Yep, that's removed in Wonder 8. That looked basically unused. You'd have to go out of your way to use it. Coming soon :) I'm currently removing a dependency on an old json-lib in ERRest now, but I'm almost there. I was hoping to finish up this month, but it didn't quite happen. Glad to hear someone is interested in containers other than me. I already have a bare-metal "FROM scratch" Java app archetype that I put together years ago. I'll apply that to wonder-archetypes quite soon. Stay tuned.

On 1/30/26 11:32 PM, Ricardo Parada via Webobjects-dev wrote:
Good morning,

Has anybody updated Wonder’s ERXSignalHandler so that it doesn’t rely on 
sun.misc.*?

It seems to be used by ERXEC’s registerOpenEditingContextLockSignalHandler() 
which registers for “HUP”.

Also sun.misc.SignalHandler is extended by ERXGracefulShutdown.

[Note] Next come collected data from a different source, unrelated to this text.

(* ===== verification/ReconcileFacts.v ===== *)
(** * The reconciler as a client of the actuator

    Weakest preconditions for the reconciler's monad, and the simulation: a
    reconciliation is a sequence of whole actuator operations and queries,
    whatever the observation ports answer. *)

From S2P Require Import Prelude Domain Scene Frequency ConfigTypes Validate ValidatePolicy Rules Engine ActuatorTypes Scalars Targets Journal Ports FrequencyOps ScalarOps TaskOps UnitOps Recovery DaemonTypes DecisionTrace Reconcile.

Create HintDb steps discriminated.

Section logic.
Context {W : Type}.

Definition rwp {A} (m : RM W A) (Q : res A text -> Progress -> St W -> Prop)
    (p : Progress) (s : St W) : Prop :=
  Q (m (p, s)).1 (m (p, s)).2.1 (m (p, s)).2.2.

Implicit Types (p : Progress) (s : St W).

Lemma rwp_run {A} (m : RM W A) Q p s r p' s' : rwp m Q p s -> m (p, s) = (r, (p', s')) -> Q r p' s'.
Proof. unfold rwp. by intros HQ Hm; rewrite Hm in HQ. Qed.

Lemma rwp_mono {A} (m : RM W A) (Q Q' : res A text -> Progress -> St W -> Prop) p s :
  rwp m Q p s -> (forall r p' s', Q r p' s' -> Q' r p' s') -> rwp m Q' p s.
Proof. unfold rwp. auto. Qed.

Lemma rwp_ret {A} (x : A) Q p s : Q (Ok x) p s -> rwp (mret x) Q p s.
Proof. done. Qed.
Lemma rwp_reject {A} e (Q : res A text -> Progress -> St W -> Prop) p s :
  Q (Err e) p s -> rwp (reject e) Q p s.
Proof. done. Qed.
Lemma rwp_panic {A} (Q : res A text -> Progress -> St W -> Prop) p s :
  Q Panic p s -> rwp rpanic Q p s.
Proof. done. Qed.

Lemma rwp_bind {A B} (m : RM W A) (k : A -> RM W B) Q p s :
  rwp m (fun r p' s' => match r with
                        | Ok x => rwp (k x) Q p' s'
                        | Err e => Q (Err e) p' s'
                        | Panic => Q Panic p' s'
                        end) p s ->
  rwp (x ← m; k x) Q p s.
Proof. unfold rwp, mbind, RM_bind. by destruct (m (p, s)) as [[x|e|] [p' s']]. Qed.

Lemma rwp_tried {A} (m : M W A) Q p s :
  (forall r s', m s = (r, s') ->
     match r with Panic => Q Panic p s' | _ => Q (Ok r) p s' end) ->
  rwp (tried m) Q p s.
Proof.
  unfold rwp, tried. simpl. destruct (m s) as [r s']. intros HQ. specialize (HQ r s' eq_refl).
  by destruct r.
Qed.

Lemma rwp_act {A} context (m : M W A) Q p s :
  (forall r s', m s = (r, s') ->
     match r with
     | Ok x => Q (Ok x) p s'
     | Err e => Q (Err (context ++ [PActuator e])) p s'
     | Panic => Q Panic p s'
     end) ->
  rwp (act context m) Q p s.
Proof.
  intros HQ. unfold act. apply rwp_bind, rwp_tried. intros r s' Hm. specialize (HQ r s' Hm).
  by destruct r.
Qed.

Lemma rwp_observed {A} (op : W -> (PlatformError + A) * W) Q p s :
  (forall r w, Q (Ok r) p {| st_rt := st_rt s; st_world := w; st_log := st_log s |}) ->
  rwp (observed op) Q p s.
Proof. unfold rwp, observed. simpl. intros HQ. destruct (op (st_world s)) as [r w]. apply HQ. Qed.

Lemma rwp_get Q p s : Q (Ok p) p s -> rwp get_progress Q p s.
Proof. done. Qed.

Lemma rwp_update f Q p s :
  Q (Ok tt) {| pg_applied := f (pg_applied p); pg_units := pg_units p; pg_warning := pg_warning p |} s ->
  rwp (update_applied f) Q p s.
Proof. done. Qed.

Lemma rwp_rfold {A S} (I : list A -> S -> Progress -> St W -> Prop) (f : S -> A -> RM W S) l acc
    (Q : res S text -> Progress -> St W -> Prop) p s :
  I l acc p s ->
  (forall x l acc p s, I (x :: l) acc p s ->
     rwp (f acc x) (fun r p' s' => match r with Ok acc' => I l acc' p' s' | _ => Q r p' s' end) p s) ->
  (forall acc p s, I [] acc p s -> Q (Ok acc) p s) ->
  rwp (rfold f acc l) Q p s.
Proof.
  intros HI Hstep Hend. revert acc p s HI.
  induction l as [|x l IH]; intros acc p s HI; simpl; [apply rwp_ret; by apply Hend|].
  apply rwp_bind. eapply rwp_mono; [by apply Hstep|]. intros [acc'|e|] p' s' H'; auto.
Qed.
End logic.

(** ** The simulation *)

Section steps.
Context {W : Type} `{!Ports W} `{JournalCodec} `{!Environment W} `{RegexEngine}.
Context (a : Actuator).

(** The actuator operation or query a call performs. *)
Definition performs {A} (m : M W A) : Prop :=
  forall s : St W, (m s).1 <> Panic -> step a s (m s).2.

Lemma performs_op {A} op (m : M W A) : run_operation a op = discard m -> performs m.
Proof.
  intros Hop s Hr. destruct (m s) as [r s'] eqn:Hm. simpl in *.
  apply (step_operation a op s (match r with Ok _ => Ok tt | Err e => Err e | Panic => Panic end)).
  - rewrite Hop. unfold discard, mbind, M_bind. rewrite Hm. by destruct r.
  - by destruct r.
Qed.

Lemma performs_unit_op op (m : M W unit) : run_operation a op = m -> performs m.
Proof.
  intros Hop s Hr. apply (step_operation a op s (m s).1); [|done]. rewrite Hop. by destruct (m s).
Qed.

Lemma performs_query {A} q (m : M W A) : run_query a q = discard m -> performs m.
Proof.
  intros Hop s Hr. destruct (m s) as [r s'] eqn:Hm. simpl in *.
  apply (step_query a q s (match r with Ok _ => Ok tt | Err e => Err e | Panic => Panic end)).
  - rewrite Hop. unfold discard, mbind, M_bind. rewrite Hm. by destruct r.
  - by destruct r.
Qed.

(** A reconciler routine that does not panic is a sequence of actuator steps. *)
Definition steps {A} (m : RM W A) : Prop :=
  forall p s, rwp m (fun r _ s' => r <> Panic -> rtc (step a) s s') p s.

Lemma steps_ret {A} (x : A) : steps (mret x).
Proof. intros p s _. constructor. Qed.
Lemma steps_reject {A} e : steps (A := A) (reject e).
Proof. intros p s _. constructor. Qed.
Lemma steps_panic {A} : steps (A := A) rpanic.
Proof. intros p s Hp. by destruct Hp. Qed.

Lemma steps_bind {A B} (m : RM W A) (k : A -> RM W B) :
  steps m -> (forall x, steps (k x)) -> steps (x ← m; k x).
Proof.
  intros Hm Hk p s. apply rwp_bind. eapply rwp_mono; [apply Hm|].
  intros [x|e|] p' s' Hs; [|by intros _; apply Hs|done].
  eapply rwp_mono; [apply Hk|]. intros r p2 s2 Hs2 Hr. etrans; [by apply Hs|by apply Hs2].
Qed.

Lemma steps_tried {A} (m : M W A) : performs m -> steps (tried m).
Proof.
  intros Hm p s. apply rwp_tried. intros r s' Hr. pose proof (Hm s) as Hp. rewrite Hr in Hp. simpl in Hp.
  destruct r; [| |done]; intros _; apply rtc_once, Hp; done.
Qed.

Lemma steps_act {A} context (m : M W A) : performs m -> steps (act context m).
Proof.
  intros Hm. apply steps_bind; [by apply steps_tried|].
  intros [x|e|]; [apply steps_ret|apply steps_reject|apply steps_panic].
Qed.

Lemma steps_observed {A} (op : W -> (PlatformError + A) * W) : steps (observed op).
Proof. intros p s. apply rwp_observed. intros r w _. apply rtc_once, step_world. Qed.

Lemma steps_observe_or {A} context (op : W -> (PlatformError + A) * W) : steps (observe_or context op).
Proof.
  apply steps_bind; [apply steps_observed|]. intros [e|x]; [apply steps_reject|apply steps_ret].
Qed.

Lemma steps_get : steps get_progress.
Proof. intros p s _. constructor. Qed.
Lemma steps_put p : steps (put_progress p).
Proof. intros p' s _. constructor. Qed.

Lemma steps_rfold {A S} (f : S -> A -> RM W S) acc l :
  (forall acc x, steps (f acc x)) -> steps (rfold f acc l).
Proof.
  intros Hf. revert acc. induction l as [|x l IH]; intros acc; simpl; [apply steps_ret|].
  apply steps_bind; [apply Hf|apply IH].
Qed.

Lemma steps_error_of {A} (m : RM W A) : steps m -> steps (error_of m).
Proof.
  intros Hm p s. pose proof (Hm p s) as Hs. unfold rwp, error_of in *.
  destruct (m (p, s)) as [[x|e|] [p' s']]; simpl in *; auto.
Qed.
End steps.

#[export] Hint Resolve steps_ret steps_reject steps_panic steps_observed steps_observe_or
  steps_get steps_put : steps.

(** One step through a routine's control structure. *)
Ltac steps_step :=
  match goal with
  | |- steps _ (mbind _ _) => apply steps_bind; [|intros ?]
  | |- steps _ (rfold _ _ _) => apply steps_rfold; intros ? ?
  | |- steps _ (error_of _) => apply steps_error_of
  | |- steps _ (match ?x with _ => _ end) => destruct x
  | |- steps _ (let '_ := ?x in _) => destruct x
  | |- steps _ _ => solve [eauto with steps nocore]
  end.
Ltac steps_tac := repeat steps_step.

Section simulation.
Context {W : Type} `{!Ports W} `{JournalCodec} `{!Environment W} `{RegexEngine}.
Context (a : Actuator).

(** *** The calls *)

Lemma act_read_limits c id : steps a (act c (actuator_read_limits a id)).
Proof. by apply steps_act, (performs_query a (QueryLimits id)). Qed.
Lemma act_read_scalar c id : steps a (act c (actuator_read_scalar a id)).
Proof. by apply steps_act, (performs_query a (QueryScalar id)). Qed.
Lemma tried_read_task i : steps a (tried (read_task_state a i)).
Proof. by apply steps_tried, (performs_query a (QueryTask i)). Qed.
Lemma tried_unit_for i : steps a (tried (unit_for_process a i)).
Proof. by apply steps_tried, (performs_query a (QueryUnitOf i)). Qed.
Lemma tried_unit_processes u : steps a (tried (unit_processes a u)).
Proof. by apply steps_tried, (performs_query a (QueryUnitProcesses u)). Qed.
Lemma tried_fast l : steps a (tried (apply_owned_batch_fast a l)).
Proof. by apply steps_tried, (performs_op a (OpApplyFast l)). Qed.
Lemma act_apply_batch c l : steps a (act c (apply_batch a l)).
Proof. by apply steps_act, (performs_op a (OpApplyBatch l)). Qed.
Lemma act_apply_scalars c l : steps a (act c (apply_scalars a l)).
Proof. by apply steps_act, (performs_op a (OpApplyScalars l)). Qed.
Lemma act_apply_tasks c l : steps a (act c (apply_tasks a l)).
Proof. by apply steps_act, (performs_op a (OpApplyTasks l)). Qed.
Lemma act_apply_units c l : steps a (act c (apply_units a l)).
Proof. by apply steps_act, (performs_op a (OpApplyUnits l)). Qed.
Lemma act_restore_targets c l : steps a (act c (restore_targets a l)).
Proof. by apply steps_act, (performs_unit_op a (OpRestoreTargets l)). Qed.
Lemma act_restore_scalars c l : steps a (act c (restore_scalars a l)).
Proof. by apply steps_act, (performs_unit_op a (OpRestoreScalars l)). Qed.
Lemma act_restore_tasks c l : steps a (act c (restore_tasks a l)).
Proof. by apply steps_act, (performs_unit_op a (OpRestoreTasks l)). Qed.
Lemma act_restore_units c l : steps a (act c (restore_units a l)).
Proof. by apply steps_act, (performs_unit_op a (OpRestoreUnits l)). Qed.

Hint Resolve act_read_limits act_read_scalar tried_read_task tried_unit_for tried_unit_processes
  tried_fast act_apply_batch act_apply_scalars act_apply_tasks act_apply_units act_restore_targets
  act_restore_scalars act_restore_tasks act_restore_units : steps.

Lemma steps_update_applied f : steps a (update_applied f).
Proof. unfold update_applied. steps_tac. Qed.
Lemma steps_update_units f : steps a (update_units f).
Proof. unfold update_units. steps_tac. Qed.
Lemma steps_set_warning w : steps a (set_warning w).
Proof. unfold set_warning. steps_tac. Qed.
Lemma steps_get_applied : steps a get_applied.
Proof. unfold get_applied. steps_tac. Qed.
Hint Resolve steps_update_applied steps_update_units steps_set_warning steps_get_applied : steps.

(** *** The routines *)

Lemma steps_unit_ownership w u : steps a (unit_ownership_warning a w u).
Proof. unfold unit_ownership_warning. steps_tac. Qed.
Hint Resolve steps_unit_ownership : steps.

Lemma steps_frequency_domain f d : steps a (frequency_domain a f d).
Proof.
  unfold frequency_domain, reconcile_frequencies, reconcile_scalars, cap_target, request_frequency,
    apply_frequencies, request_scalar. steps_tac.
Qed.

Lemma steps_resolve_scheduler e w src sc : steps a (resolve_scheduler a e w src sc).
Proof. unfold resolve_scheduler, resolve_thread, resolve_cgroup. steps_tac. Qed.

Lemma steps_reconcile_scheduler w d c : steps a (reconcile_scheduler a w d c).
Proof.
  unfold reconcile_scheduler, reconcile_tasks, restore_inactive_units, reconcile_cgroup, request_task.
  steps_tac.
Qed.
Hint Resolve steps_frequency_domain steps_resolve_scheduler steps_reconcile_scheduler : steps.

Lemma steps_resolve_if job : steps a (resolve_if_requested a job).
Proof.
  unfold resolve_if_requested. destruct (rj_reconcile_scheduler job); [|apply steps_ret].
  intros p s. pose proof (steps_resolve_scheduler (rj_policy_engine job) (rj_workload job)
    (rj_workload_source job) (scheduler_scene_for (dp_dominant_scene (rj_desired job))) p s) as Hs.
  unfold rwp in *. destruct (resolve_scheduler _ _ _ _ _ _) as [[x|e|] [p' s']]; simpl in *; auto.
Qed.
Hint Resolve steps_resolve_if : steps.

Lemma steps_run_domains job : steps a (run_domains a job).
Proof. unfold run_domains. steps_tac. Qed.

(** *** Errors are part of the outcome *)

Definition no_err {A} (m : RM W A) : Prop := forall p s, rwp m (fun r _ _ => forall e, r <> Err e) p s.

Lemma no_err_ret {A} (x : A) : no_err (mret x).
Proof. by intros p s e. Qed.
Lemma no_err_bind {A B} (m : RM W A) (k : A -> RM W B) :
  no_err m -> (forall x, no_err (k x)) -> no_err (x ← m; k x).
Proof.
  intros Hm Hk p s. apply rwp_bind. eapply rwp_mono; [apply Hm|]. intros [x|e|] p' s' Hr.
  - apply Hk.
  - by destruct (Hr e).
  - done.
Qed.
Lemma no_err_error_of {A} (m : RM W A) : no_err (error_of m).
Proof. intros p s. unfold rwp, error_of. by destruct (m (p, s)) as [[x|e|] [p' s']]. Qed.
Lemma no_err_resolve_if job : no_err (resolve_if_requested a job).
Proof.
  unfold resolve_if_requested. destruct (rj_reconcile_scheduler job); [|apply no_err_ret].
  intros p s. unfold rwp. by destruct (resolve_scheduler _ _ _ _ _ _) as [[x|e|] [p' s']].
Qed.
Lemma no_err_set_warning w : no_err (set_warning (W := W) w).
Proof. by intros p s e. Qed.
Lemma no_err_get : no_err (get_progress (W := W)).
Proof. by intros p s e. Qed.

Lemma no_err_run_domains job : no_err (run_domains a job).
Proof.
  unfold run_domains.
  repeat match goal with
         | |- no_err (mbind _ _) => apply no_err_bind; [|intros ?]
         | |- no_err (match ?x with _ => _ end) => destruct x
         | |- no_err _ => first [apply no_err_ret | apply no_err_error_of | apply no_err_resolve_if
                                 | apply no_err_set_warning | apply no_err_get]
         end.
Qed.

(** A job that does not panic is a sequence of steps of the actuator. *)
Lemma run_is_steps scalar_json (job : ReconcileJob) (trace trace' : TraceState) (s s' : St W) r :
  run scalar_json a job trace s = (r, trace', s') -> r <> Panic ->
  rtc (step a) s s' /\ exists o, r = Ok o.
Proof.
  unfold run. destruct (monotonic_millis _) as [t w]. destruct (instant_now w) as [t0 w0].
  set (p0 := {| pg_applied := rj_applied job |}).
  set (s0 := {| st_rt := st_rt s; st_world := w0; st_log := st_log s |}).
  pose proof (steps_run_domains job p0 s0) as Hs. pose proof (no_err_run_domains job p0 s0) as Hn.
  unfold rwp in Hs, Hn. destruct (run_domains a job (p0, s0)) as [[o|e|] [p1 s1]]; simpl in *.
  - destruct (instant_now (st_world s1)) as [t1 w1]. intros [= <- _ <-] _. split; [|by exists o].
    eapply rtc_l; [apply (step_world a s w0)|]. fold s0. etrans; [by apply Hs|].
    apply rtc_once, step_world.
  - by destruct (Hn e).
  - intros [= <- _ _] Hp. by destruct Hp.
Qed.

End simulation.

In the cloud world environment, e.g.  AWS/EKS/EC2, an app almost never needs 
SIGHUP anymore.

Kubernetes EKS does not use HUP
It uses SIGTERM first to request a graceful shutdown. Then after a grace 
period, SIGKILL if the process does not exit.

EC2 (systemd) also avoids HUP

Systemd service units use SIGTERM for graceful stop.

A WebObjects app on EKS or EC2 should not expect or need HUP.

JVM Shutdown Hooks

Java allows you to register clean up code that executes when JVM begins 
shutdown.

Runtime.getRuntime().addShutdownHook(new Thread(() -> { … }));

They will execute when SIGTERM (graceful termination) is requested. SIGINT when 
process receives ctrl+C.

They will not execute if SIGKILL is received (kill -9) or when JVM crashes due 
to fatal signals (SIGSEGV, etc.)

Anyways, it seems it could be updated to used java’s shutdown hooks and play 
better in modern Java and cloud world.

Has anybody updated wonder to migrate away from sun.misc?